Several years ago I joined a station that put on a white collar newscast. We never covered car wrecks, domestic disputes, or crimes featuring shirtless criminals robbing convenience stores that seem to fill every newscast these days. A manager told me, "Our viewers don't care about that stuff." He also told me that we were tied for first in the ratings, but our viewers were worth more to advertisers, so we could actually charge more for commercials than the other station. The other station had numbers, but those numbers were comprised of people advertisers didn't want.

Local news ratings have been going downhill for several years, and part of the problem has been the fragmenting of the audience. But the big part is the fact that the scanner has become a crutch for News Directors, and viewers have tuned out the parade of death and destruction. But if you put on a newscast filled with stories that actually affect the viewer, you can reverse the trend.

When you're looking for an enterprise story, always consider the money factor. You'll probably have better results pitching it and your viewers will be more interested.

And keep this in mind... if you honestly don't care about a story, why should the viewer?

Monday, March 29, 2010

Today's salaries are a blast from the past

Grape,

It's obvious that the primo salaries of the 1980s have gone by the wayside.
But by how much?

Let's say a reporter/anchor was pulling down $100,000 a year during the apex of broadcast salaries.(I'm sure it depends on the market and a zillion other variables) But, if you had to make an estimate, what would that same reporter/anchor make in today's news salary market??


Well, funny you should bring this up, as I was recently talking to a reporter who was making the same salary I made as a reporter in 1986. Problem is, things cost a lot more today.

Let's look at my expenses back then on that 20k salary. (Oh, you'll love this... we had a choice of overtime or comp time! You could trade 5 1/2 hours of OT for a day off!)

Rent: $360 (and it was a really nice apartment)
Gas: About $1.25 per gallon
Plane ticket home: Always less than $200
Lunch in a restaurant: Never more than five bucks
Dinner for two in a nice restaurant: $20-30
New car: I bought a brand new Mazda RX-7 two-seater sports car for $11,000. You could easily find something more practical for 7-8K.
Student loans: None.
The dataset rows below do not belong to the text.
(* ===== verification/Serial.v ===== *)
(** * Serial devices: components/drivers/serial/serial.c

    The receive side of the serial framework: the software FIFO that the interrupt
    handler fills and the readers empty, byte by byte or by DMA, polled input and
    output, opening and closing with their memory.  The functions of the uart and the
    callback are code of the board and of the user: parameters that work on a state
    [U], with the contract [Uart]. *)

From S2P Require Import Prelude Kernel KString Printf Object Timer Scheduler Thread KInv ThreadSpec Ipc Device Mem MemSpec Allocator Pipe PipeFile.

Definition RT_EIO : Z := 8.
Definition RT_DEVICE_FLAG_SUSPENDED : Z := 0x20.
Definition RT_DEVICE_FLAG_INT_RX : Z := 0x100.
Definition RT_DEVICE_FLAG_DMA_RX : Z := 0x200.
Definition RT_DEVICE_FLAG_INT_TX : Z := 0x400.
Definition RT_DEVICE_FLAG_DMA_TX : Z := 0x800.
Definition RT_DEVICE_CTRL_RESUME : Z := 1.
Definition RT_DEVICE_CTRL_SUSPEND : Z := 2.
Definition RT_DEVICE_CTRL_CONFIG : Z := 3.
Definition RT_DEVICE_CTRL_SET_INT : Z := 0x10.
Definition RT_DEVICE_CTRL_CLR_INT : Z := 0x11.
Definition RT_SERIAL_DMA_RX : Z := 1.
Definition NEWLINE : Z := 10.
Definition RETURN : Z := 13.

(** [struct serial_configure] *)
Record serial_configure := mk_config {
  baud_rate : Z; data_bits : Z; stop_bits : Z; parity : Z; bit_order : Z; invert : Z; bufsz : Z
}.

(** [struct rt_serial_rx_fifo], with the bytes behind it. *)
Record rt_serial_rx_fifo := mk_fifo { buffer : list Z; put_index : Z; get_index : Z; is_full : bool }.

(** What [serial_rx] and [serial_tx] point to, with the address of its memory; the
    queue of a DMA transmission has memory of its own. *)
Inductive serial_rx := RxFifo (a : Z) (f : rt_serial_rx_fifo) | RxDma (a : Z) (activated : bool).
Inductive serial_tx := TxFifo (a : Z) | TxDma (a : Z) (queue : option Z) (activated : bool).

Record rt_serial_device := mk_serial {
  s_parent : rt_device; s_config : serial_configure; s_rx : option serial_rx; s_tx : option serial_tx
}.

Section serial.
Context {H U : Type} (malloc : Z -> M H (option Z)) (free : option Z -> M H unit).
(** [serial->ops], the callback [rx_indicate] by its address, and [rt_set_errno]. *)
Context (configure : serial_configure -> M U Z) (control : Z -> Z -> M U Z) (putc : Z -> M U Z) (getc : M U Z).
Context (dma_transmit : Z -> Z -> M U Z) (rx_indicate : nat -> Z -> M U unit) (set_errno : Z -> M U unit).

(** The device, the heap, and everything else. *)
Definition serial_state : Type := rt_serial_device * (H * U).

Definition on_sheap {A} (x : M H A) : M serial_state A := fun st =>
  match x st.2.1 with Ok a h => Ok a (st.1, (h, st.2.2)) | Fault => Fault end.
Definition on_uart {A} (x : M U A) : M serial_state A := fun st =>
  match x st.2.2 with Ok a u => Ok a (st.1, (st.2.1, u)) | Fault => Fault end.
Definition upd_serial (f : rt_serial_device -> rt_serial_device) : M serial_state unit := modify (fun st => (f st.1, st.2)).
Definition upd_parent (f : rt_device -> rt_device) : M serial_state unit :=
  upd_serial (fun s => mk_serial (f (s_parent s)) (s_config s) (s_rx s) (s_tx s)).
Definition set_rx (r : option serial_rx) : M serial_state unit := upd_serial (fun s => mk_serial (s_parent s) (s_config s) r (s_tx s)).
Definition set_tx (t : option serial_tx) : M serial_state unit := upd_serial (fun s => mk_serial (s_parent s) (s_config s) (s_rx s) t).
Definition get_bufsz : M serial_state Z := gets (fun st => bufsz (s_config st.1)).
Definition get_open_flag : M serial_state Z := gets (fun st => dev_open_flag (s_parent st.1)).
Definition add_open_flag (f : Z) : M serial_state unit := upd_parent (fun d => set_dev_open_flag (Z.lor (dev_open_flag d) f) d).
Definition del_open_flag (f : Z) : M serial_state unit := upd_parent (fun d => set_dev_open_flag (Z.ldiff (dev_open_flag d) f) d).

(** [serial_rx] as a FIFO; a null pointer or another structure is a fault. *)
Definition get_fifo : M serial_state rt_serial_rx_fifo :=
  deref (fun st => match s_rx st.1 with Some (RxFifo _ f) => Some f | _ => None end).
Definition put_fifo (f : rt_serial_rx_fifo) : M serial_state unit :=
  upd_serial (fun s => mk_serial (s_parent s) (s_config s) (match s_rx s with Some (RxFifo a _) => Some (RxFifo a f) | r => r end) (s_tx s)).

(** ** Polling *)

Fixpoint _serial_poll_rx (length : nat) : M serial_state (list Z) :=
  match length with
  | O => mret []
  | S length =>
      ch ← on_uart getc;
      if ch =? -1 then mret []
      else if ch =? NEWLINE then mret [u8 ch]
      else rest ← _serial_poll_rx length; mret (u8 ch :: rest)
  end.

Fixpoint poll_tx_loop (data : list Z) : M serial_state unit :=
  match data with
  | [] => mret tt
  | c :: data =>
      o ← get_open_flag;
      (if (c =? NEWLINE) && has o RT_DEVICE_FLAG_STREAM then on_uart (putc RETURN);; mret tt else mret tt);;
      on_uart (putc c);;
      poll_tx_loop data
  end.
Definition _serial_poll_tx (data : list Z) : M serial_state Z := poll_tx_loop data;; mret (Z.of_nat (length data)).

(** ** Interrupts *)

(** The body of the loop of [_serial_int_rx] with interrupts off. *)
Definition int_rx_byte : M serial_state (option Z) :=
  f ← get_fifo;
  n ← get_bufsz;
  if (get_index f =? put_index f) && negb (is_full f) then mret None
  else
    ch ← deref (fun _ => buffer f !! Z.to_nat (get_index f));
    let get := u16 (get_index f + 1) in
    put_fifo (mk_fifo (buffer f) (put_index f) (if n <=? get then 0 else get) false);;
    mret (Some (Z.land ch 0xff)).
(* ===== verification/Screw.v ===== *)
(** * The application: applications/pid.c, applications/screw.c, hardware/key.c

    The position loop of the screw: every 4 ticks the pid thread reads the two
    encoders, computes a velocity and sends it to the motor driver over the CAN
    bus of [RoboModule]; the key thread turns key presses into modes. *)

From S2P Require Import Prelude RoboModule.

(** ** Floating point

    Every [float] of the loop holds an integer: the gains, the errors, their
    differences and sums.  A [float] operation is the exact integer result
    rounded to 24 significant bits, to the nearest, ties to even. *)

Definition f32 (z : Z) : Z :=
  let q := 2 ^ Z.max 0 (Z.log2 (Z.abs z) - 23) in
  let d := z / q in
  let r := z mod q in
  if 2 * r <? q then d * q
  else if q <? 2 * r then (d + 1) * q
  else if Z.even d then d * q else (d + 1) * q.

(** [Parameter] of encode.c: lines of an encoder; a turn is 4 * 1024 counts. *)
Definition Parameter_lines : Z := 1024.

(** The globals of screw.c and pid.c, and the CAN bus. *)
Record screw := mk_screw {
  count : Z;                  (**  [rt_uint16_t] *)
  count1 : Z;                 (**  [rt_uint16_t] *)
  count_1 : Z;                (**  [rt_uint16_t] *)
  mode : Z;                   (**  [rt_uint16_t] *)
  Desire_value : Z;           (**  [rt_int16_t] *)
  ResultValue : Z;            (**  [float] *)
  SeqIntPIDErrADD : Z;        (**  [float] *)
  SeqIntErrBack : Z;          (**  [float] *)
  can : can_state
}.

Definition set_counts (c c1 d : Z) (s : screw) : screw :=
  mk_screw c c1 d (mode s) (Desire_value s) (ResultValue s) (SeqIntPIDErrADD s) (SeqIntErrBack s) (can s).
Definition set_mode (v : Z) (s : screw) : screw :=
  mk_screw (count s) (count1 s) (count_1 s) v (Desire_value s) (ResultValue s) (SeqIntPIDErrADD s) (SeqIntErrBack s) (can s).
Definition set_desire (v : Z) (s : screw) : screw :=
  mk_screw (count s) (count1 s) (count_1 s) (mode s) v (ResultValue s) (SeqIntPIDErrADD s) (SeqIntErrBack s) (can s).
Definition set_result (v : Z) (s : screw) : screw :=
  mk_screw (count s) (count1 s) (count_1 s) (mode s) (Desire_value s) v (SeqIntPIDErrADD s) (SeqIntErrBack s) (can s).
Definition set_errors (sum back : Z) (s : screw) : screw :=
  mk_screw (count s) (count1 s) (count_1 s) (mode s) (Desire_value s) (ResultValue s) sum back (can s).
Definition set_can (c : can_state) (s : screw) : screw :=
  mk_screw (count s) (count1 s) (count_1 s) (mode s) (Desire_value s) (ResultValue s) (SeqIntPIDErrADD s) (SeqIntErrBack s) c.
Paid for college working summers.
Expenses that didn't exist: Cell phones, Internet access
Health insurance: $11 per month, $5 co-pay (really good insurance)
Phone bill: Less than $10
Can of soda or candy bar from the vending machine: 25 cents

Now, flash forward to 2010 and you see the problems young people have making ends meet.

As for those big salaries, yes, we had six-figure anchors working in small and medium markets. And yes, those days are long gone. I would guess that those same anchor positions today would pay about half of what they did back then.

The reasons? Cable and satellite TV fragmented the pie, the Internet killed the golden goose, too much supply and not enough demand in the personnel department, loss of network compensation (stations received whopping checks from the networks to run prime time programming.) There are plenty of little things, but those are the major ones.

That supply and demand thing is the big reason stations don't have to pay big salaries anymore. If you won't take that 20k job, there are dozens of eager kids right out of college who will be happy to accept it.

Will it change? Who knows? Some new invention we haven't even considered might create a huge revenue stream for stations. Then again, in twenty years your avatar may be appearing in viewers' living rooms to deliver the news.